Até todo meu corpo ser uma vermelhidão de músculos e sangue! Aliás, meu líquido
vermelho começou a se misturar com a água e ela lavou meu próprio sangue
de mim, restando a sequidão dos músculos no chão, ao mexer minhas mãos
conseguia enxergar os nervos a esticar-se como fibras de madeira que envergam. Mal havia reparado, mas meus músculos também se iam embora, desciam
lerdamente pelo ralo do banheiro... Sem músculos no corpo meu coração rolou
pelo azulejo, escorou-se na quina da parede até que a água também o transportou
pelos buracos do chão.
Quando me enxerguei apenas
possuidor de meus ossos pensei em mostrar-me para aqueles que me perseguiam por
conta de minha magreza... Também foi neste momento que me perguntei sobre minha
alma: Onde ela estaria? Acaso já estivesse ralo a baixo, pelos esgotos? Estaria
minha alma pressa dentro das paredes do banheiro? Residiria minha alma apenas
em meus ossos? Além do mais, estes igualmente já se derretiam junto a água e
pouco a pouco deixavam as luzes do banheiro e adentravam na escuridão do ralo, costelas, vértebras e crânio...

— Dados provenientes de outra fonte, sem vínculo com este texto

(** The exponent of the leading bit of a positive number [x]: the
    largest [k] with [2^k <= x]. *)
Definition ilog2 (x : Q) : Z :=
  let k := (Z.log2 (Qnum x) - Z.log2 (Z.pos (Qden x)))%Z in
  if Qle_bool (2 ^ k) x then k else (k - 1)%Z.

(** The exponent of the last of the 53 bits that binary64 keeps of [x];
    it is -1074 for the numbers too small to have 53 bits. *)
Definition last_place (x : Q) : Z := Z.max (-1074) (ilog2 (Qabs x) - 52).

(** [x] rounded to the nearest multiple of [2 ^ last_place x], a tie going
    to the even multiple. *)
Definition nearest (x : Q) : Q :=
  if Qeq_bool x 0 then 0%Q
  else let e := last_place x in (inject_Z (round (x / 2 ^ e)) * 2 ^ e)%Q.

(** The float that an exact result [x] is rounded to: the nearest
    binary64 number, an infinity from [2^1024] on. *)
Definition fl (x : Q) : float :=
  let y := nearest x in
  if Qle_bool (2 ^ 1024) (Qabs y) then (if Qle_bool 0 y then PosInf else NegInf)
  else Fin y.

(** [a op b] for a float [a] and a positive integer constant [b]
    ([a * 100], [a - 100], [a + 100], [a / 100]): the exact result,
    rounded; infinities and not-a-number stay what they are. *)
Definition with_int (op : Q -> Q -> Q) (a : float) (b : Z) : float :=
  match a with
  | Fin q => fl (op q (inject_Z b))
  | other => other
  end.

Definition lower (c : ascii) : ascii :=
  let n := nat_of_ascii c in
  if (65 <=? n) && (n <=? 90) then ascii_of_nat (n + 32) else c.

Fixpoint lowercase (s : string) : string :=
  match s with
  | String c r => String (lower c) (lowercase r)
  | EmptyString => EmptyString
  end.

Definition upper (c : ascii) : ascii :=
  let n := nat_of_ascii c in
  if (97 <=? n) && (n <=? 122) then ascii_of_nat (n - 32) else c.

(** [s.upper()], on the letters a to z. *)
Fixpoint uppercase (s : string) : string :=
  match s with
  | String c r => String (upper c) (uppercase r)
  | EmptyString => EmptyString
  end.

(** [s.split()]: the words between runs of whitespace; [word] is the
    word being read. *)
Fixpoint split_from (s : string) (word : option string) : list string :=
  match s with
  | EmptyString =>
      match word with
      | Some w => [w]
      | None => []
      end
  | String c r =>
      if isspace c then
        match word with
        | Some w => w :: split_from r None
        | None => split_from r None
        end
      else
        split_from r (Some (match word with
                            | Some w => w +:+ String c EmptyString
                            | None => String c EmptyString
                            end))
  end.

Definition split (s : string) : list string := split_from s None.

Estranhamente sobraram sobre os
buracos dois olhos abertos! Sem piscar enxergavam a luz e cada piso do
banheiro sujo, a água já cessara e os dois globos ficaram como dois débeis que
perdem o trem que passou... Alguém apagou a luz e tudo silenciou, quando a
noite veio os olhos aproveitaram a saída das baratas e se jogaram pelo ralo,
não sei bem se em busca dos ossos, do coração, dos músculos, da pele ou dos
pelos, mas se recusavam a ficar ali apenas na presença um do outro!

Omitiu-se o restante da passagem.